From the records below, copy each line that has the word "same" in it.

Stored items

####################

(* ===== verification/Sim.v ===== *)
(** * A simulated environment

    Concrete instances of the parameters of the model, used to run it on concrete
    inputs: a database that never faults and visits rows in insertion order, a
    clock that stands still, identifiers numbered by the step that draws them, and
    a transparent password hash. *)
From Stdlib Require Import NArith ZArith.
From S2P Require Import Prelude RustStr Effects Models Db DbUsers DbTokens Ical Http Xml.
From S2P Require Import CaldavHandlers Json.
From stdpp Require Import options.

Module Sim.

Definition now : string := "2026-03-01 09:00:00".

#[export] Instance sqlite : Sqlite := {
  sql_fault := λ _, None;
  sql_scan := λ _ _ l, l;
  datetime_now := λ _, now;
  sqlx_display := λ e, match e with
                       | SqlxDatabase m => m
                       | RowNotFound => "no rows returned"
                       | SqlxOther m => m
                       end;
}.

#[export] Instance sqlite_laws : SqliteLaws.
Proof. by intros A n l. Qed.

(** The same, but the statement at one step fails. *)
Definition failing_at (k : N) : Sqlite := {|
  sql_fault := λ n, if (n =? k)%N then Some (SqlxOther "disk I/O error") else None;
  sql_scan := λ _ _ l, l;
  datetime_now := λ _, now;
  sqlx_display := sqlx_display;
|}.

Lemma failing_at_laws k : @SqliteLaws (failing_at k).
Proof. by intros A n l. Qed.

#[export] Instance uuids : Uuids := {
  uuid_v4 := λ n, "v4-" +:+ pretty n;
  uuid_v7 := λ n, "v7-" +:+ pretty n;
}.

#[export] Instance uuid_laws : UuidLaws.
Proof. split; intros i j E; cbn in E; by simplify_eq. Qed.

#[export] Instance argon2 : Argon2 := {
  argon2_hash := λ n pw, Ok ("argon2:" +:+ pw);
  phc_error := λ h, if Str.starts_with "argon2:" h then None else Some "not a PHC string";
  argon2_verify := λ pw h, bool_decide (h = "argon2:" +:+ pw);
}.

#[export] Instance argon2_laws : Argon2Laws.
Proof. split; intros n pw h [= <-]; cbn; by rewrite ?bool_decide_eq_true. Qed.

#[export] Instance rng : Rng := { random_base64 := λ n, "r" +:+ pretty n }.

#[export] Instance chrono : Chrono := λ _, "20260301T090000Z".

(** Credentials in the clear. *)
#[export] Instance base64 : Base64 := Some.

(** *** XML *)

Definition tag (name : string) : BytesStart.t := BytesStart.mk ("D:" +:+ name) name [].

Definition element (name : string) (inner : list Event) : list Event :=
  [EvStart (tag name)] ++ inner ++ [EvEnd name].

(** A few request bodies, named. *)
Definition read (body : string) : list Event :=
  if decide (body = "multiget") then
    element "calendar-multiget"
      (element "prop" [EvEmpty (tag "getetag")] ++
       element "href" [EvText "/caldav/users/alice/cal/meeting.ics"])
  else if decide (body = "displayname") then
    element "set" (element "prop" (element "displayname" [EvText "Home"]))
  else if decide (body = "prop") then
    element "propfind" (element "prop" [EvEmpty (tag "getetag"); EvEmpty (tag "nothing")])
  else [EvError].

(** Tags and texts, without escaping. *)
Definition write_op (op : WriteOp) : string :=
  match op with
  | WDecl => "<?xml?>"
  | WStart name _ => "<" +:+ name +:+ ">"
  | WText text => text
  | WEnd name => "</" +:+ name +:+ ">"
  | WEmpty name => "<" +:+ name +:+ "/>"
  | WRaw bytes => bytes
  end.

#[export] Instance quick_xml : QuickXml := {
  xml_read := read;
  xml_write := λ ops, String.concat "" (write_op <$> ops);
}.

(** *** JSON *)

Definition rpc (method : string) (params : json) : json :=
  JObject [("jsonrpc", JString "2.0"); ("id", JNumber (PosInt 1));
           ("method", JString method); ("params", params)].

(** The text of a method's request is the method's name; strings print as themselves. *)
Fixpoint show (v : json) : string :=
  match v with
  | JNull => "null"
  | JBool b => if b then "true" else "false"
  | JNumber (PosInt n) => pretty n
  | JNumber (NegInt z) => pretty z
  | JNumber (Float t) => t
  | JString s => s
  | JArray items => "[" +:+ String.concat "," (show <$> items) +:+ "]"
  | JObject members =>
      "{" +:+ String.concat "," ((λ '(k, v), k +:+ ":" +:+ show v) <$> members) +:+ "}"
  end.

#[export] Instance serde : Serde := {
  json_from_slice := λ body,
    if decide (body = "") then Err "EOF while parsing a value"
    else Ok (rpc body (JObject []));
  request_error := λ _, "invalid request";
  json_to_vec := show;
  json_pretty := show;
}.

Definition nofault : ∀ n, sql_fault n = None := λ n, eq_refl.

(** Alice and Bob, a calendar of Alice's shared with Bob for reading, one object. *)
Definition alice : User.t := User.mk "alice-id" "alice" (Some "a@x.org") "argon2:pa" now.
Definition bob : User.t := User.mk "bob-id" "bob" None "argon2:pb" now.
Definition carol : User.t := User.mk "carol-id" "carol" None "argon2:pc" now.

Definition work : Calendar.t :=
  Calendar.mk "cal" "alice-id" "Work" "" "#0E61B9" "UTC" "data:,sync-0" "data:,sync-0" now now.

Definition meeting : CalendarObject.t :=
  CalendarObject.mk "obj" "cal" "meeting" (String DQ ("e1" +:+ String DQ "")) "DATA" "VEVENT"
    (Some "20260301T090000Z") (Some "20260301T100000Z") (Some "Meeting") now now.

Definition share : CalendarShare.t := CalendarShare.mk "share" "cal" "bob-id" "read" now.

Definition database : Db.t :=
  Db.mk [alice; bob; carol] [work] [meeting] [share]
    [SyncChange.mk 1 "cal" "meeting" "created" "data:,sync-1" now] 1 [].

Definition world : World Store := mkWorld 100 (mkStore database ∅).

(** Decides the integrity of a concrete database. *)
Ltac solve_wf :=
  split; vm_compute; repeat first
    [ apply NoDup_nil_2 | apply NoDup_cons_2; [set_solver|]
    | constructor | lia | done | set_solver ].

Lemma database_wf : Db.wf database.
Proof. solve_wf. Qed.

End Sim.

####################

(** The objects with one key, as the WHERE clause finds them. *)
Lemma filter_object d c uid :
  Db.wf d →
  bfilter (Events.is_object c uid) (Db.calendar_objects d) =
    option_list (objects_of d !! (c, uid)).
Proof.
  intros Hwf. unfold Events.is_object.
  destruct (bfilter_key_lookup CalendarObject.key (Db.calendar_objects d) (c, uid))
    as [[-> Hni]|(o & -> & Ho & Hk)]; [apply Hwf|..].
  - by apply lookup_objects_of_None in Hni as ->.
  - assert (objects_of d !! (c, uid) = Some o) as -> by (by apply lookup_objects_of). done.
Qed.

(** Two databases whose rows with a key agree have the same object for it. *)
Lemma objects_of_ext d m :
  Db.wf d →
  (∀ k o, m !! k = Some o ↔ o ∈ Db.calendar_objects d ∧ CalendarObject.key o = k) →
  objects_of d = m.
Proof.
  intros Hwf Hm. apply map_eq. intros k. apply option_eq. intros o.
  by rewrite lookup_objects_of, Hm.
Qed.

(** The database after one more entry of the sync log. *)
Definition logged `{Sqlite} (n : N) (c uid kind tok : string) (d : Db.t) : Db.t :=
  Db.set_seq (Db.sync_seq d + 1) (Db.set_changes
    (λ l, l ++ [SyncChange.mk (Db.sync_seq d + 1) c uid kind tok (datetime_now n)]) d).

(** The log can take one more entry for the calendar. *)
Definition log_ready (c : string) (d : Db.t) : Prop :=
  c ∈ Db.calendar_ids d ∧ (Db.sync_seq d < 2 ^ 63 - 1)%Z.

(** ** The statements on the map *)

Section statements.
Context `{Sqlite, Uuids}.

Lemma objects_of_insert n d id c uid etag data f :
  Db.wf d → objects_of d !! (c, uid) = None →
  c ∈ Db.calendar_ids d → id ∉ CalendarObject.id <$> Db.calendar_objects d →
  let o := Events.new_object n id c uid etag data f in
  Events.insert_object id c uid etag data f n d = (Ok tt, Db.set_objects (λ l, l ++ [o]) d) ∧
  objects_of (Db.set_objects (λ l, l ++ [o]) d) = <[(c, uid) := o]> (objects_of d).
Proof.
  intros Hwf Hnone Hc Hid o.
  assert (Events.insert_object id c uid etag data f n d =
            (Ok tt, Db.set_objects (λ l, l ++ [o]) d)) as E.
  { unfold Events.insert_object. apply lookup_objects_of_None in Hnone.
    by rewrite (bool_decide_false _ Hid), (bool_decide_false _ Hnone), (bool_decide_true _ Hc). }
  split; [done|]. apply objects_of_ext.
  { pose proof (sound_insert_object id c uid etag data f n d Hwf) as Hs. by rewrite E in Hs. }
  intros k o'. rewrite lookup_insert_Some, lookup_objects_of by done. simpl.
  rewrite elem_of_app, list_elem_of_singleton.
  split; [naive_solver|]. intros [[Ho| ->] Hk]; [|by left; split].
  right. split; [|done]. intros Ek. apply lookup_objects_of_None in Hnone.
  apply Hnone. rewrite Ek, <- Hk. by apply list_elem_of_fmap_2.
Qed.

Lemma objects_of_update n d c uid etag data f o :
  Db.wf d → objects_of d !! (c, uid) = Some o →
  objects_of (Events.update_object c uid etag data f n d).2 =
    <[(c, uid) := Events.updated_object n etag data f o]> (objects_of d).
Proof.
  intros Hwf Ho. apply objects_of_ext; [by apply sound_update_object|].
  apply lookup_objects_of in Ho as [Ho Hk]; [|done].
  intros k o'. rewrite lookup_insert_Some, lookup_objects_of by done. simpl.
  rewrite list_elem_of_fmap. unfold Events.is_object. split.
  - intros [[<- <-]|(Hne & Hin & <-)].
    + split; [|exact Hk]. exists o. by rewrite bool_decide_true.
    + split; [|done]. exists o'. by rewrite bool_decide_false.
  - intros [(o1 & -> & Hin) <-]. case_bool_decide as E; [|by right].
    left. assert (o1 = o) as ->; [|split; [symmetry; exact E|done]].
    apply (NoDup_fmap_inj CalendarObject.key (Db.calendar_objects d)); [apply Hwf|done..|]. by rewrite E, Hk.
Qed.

####################

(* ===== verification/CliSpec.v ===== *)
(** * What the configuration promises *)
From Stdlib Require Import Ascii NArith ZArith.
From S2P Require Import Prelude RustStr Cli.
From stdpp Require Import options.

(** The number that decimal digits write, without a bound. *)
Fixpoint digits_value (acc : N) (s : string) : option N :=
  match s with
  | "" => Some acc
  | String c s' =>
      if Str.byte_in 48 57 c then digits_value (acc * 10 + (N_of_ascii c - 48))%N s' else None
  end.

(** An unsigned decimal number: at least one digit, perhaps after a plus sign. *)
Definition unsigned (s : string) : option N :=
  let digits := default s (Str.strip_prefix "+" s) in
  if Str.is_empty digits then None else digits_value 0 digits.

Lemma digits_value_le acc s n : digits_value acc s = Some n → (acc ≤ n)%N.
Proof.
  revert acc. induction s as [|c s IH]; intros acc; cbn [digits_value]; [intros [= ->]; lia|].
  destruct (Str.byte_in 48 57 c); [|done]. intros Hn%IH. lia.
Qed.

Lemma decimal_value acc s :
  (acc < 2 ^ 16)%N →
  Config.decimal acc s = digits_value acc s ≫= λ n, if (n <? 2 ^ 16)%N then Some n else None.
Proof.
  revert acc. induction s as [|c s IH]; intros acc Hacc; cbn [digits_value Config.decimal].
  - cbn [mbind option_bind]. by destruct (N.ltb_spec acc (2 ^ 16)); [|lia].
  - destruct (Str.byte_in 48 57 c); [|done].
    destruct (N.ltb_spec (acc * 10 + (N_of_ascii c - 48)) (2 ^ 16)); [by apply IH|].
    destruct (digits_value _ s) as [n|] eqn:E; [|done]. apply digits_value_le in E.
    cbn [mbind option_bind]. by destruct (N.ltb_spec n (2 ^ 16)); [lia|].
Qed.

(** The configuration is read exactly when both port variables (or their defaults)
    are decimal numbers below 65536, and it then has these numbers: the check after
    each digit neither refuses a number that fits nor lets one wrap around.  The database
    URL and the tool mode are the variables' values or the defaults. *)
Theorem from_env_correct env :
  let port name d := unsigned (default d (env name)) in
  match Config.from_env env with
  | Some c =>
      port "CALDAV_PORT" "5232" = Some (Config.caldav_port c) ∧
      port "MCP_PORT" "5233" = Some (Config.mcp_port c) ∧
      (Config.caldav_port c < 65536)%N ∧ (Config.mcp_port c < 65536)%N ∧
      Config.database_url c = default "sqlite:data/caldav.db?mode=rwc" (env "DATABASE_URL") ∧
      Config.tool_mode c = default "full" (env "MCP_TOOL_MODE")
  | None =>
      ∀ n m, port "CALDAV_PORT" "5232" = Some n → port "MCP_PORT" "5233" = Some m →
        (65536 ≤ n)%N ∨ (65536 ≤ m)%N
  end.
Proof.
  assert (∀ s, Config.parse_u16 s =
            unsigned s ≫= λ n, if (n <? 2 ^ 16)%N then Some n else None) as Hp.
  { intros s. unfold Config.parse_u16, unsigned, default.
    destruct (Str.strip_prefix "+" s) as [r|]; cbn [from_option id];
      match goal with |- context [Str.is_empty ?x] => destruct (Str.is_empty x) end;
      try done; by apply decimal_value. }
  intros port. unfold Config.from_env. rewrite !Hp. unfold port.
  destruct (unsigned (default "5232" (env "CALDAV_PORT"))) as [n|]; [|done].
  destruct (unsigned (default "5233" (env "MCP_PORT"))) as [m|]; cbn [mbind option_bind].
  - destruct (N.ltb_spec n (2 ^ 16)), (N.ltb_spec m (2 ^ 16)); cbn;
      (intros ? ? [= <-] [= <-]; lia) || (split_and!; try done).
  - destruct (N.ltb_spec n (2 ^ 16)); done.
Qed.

####################

■ **THE ANSWER**
(** The same, but the statement at one step fails. *)
(** Two databases whose rows with a key agree have the same object for it. *)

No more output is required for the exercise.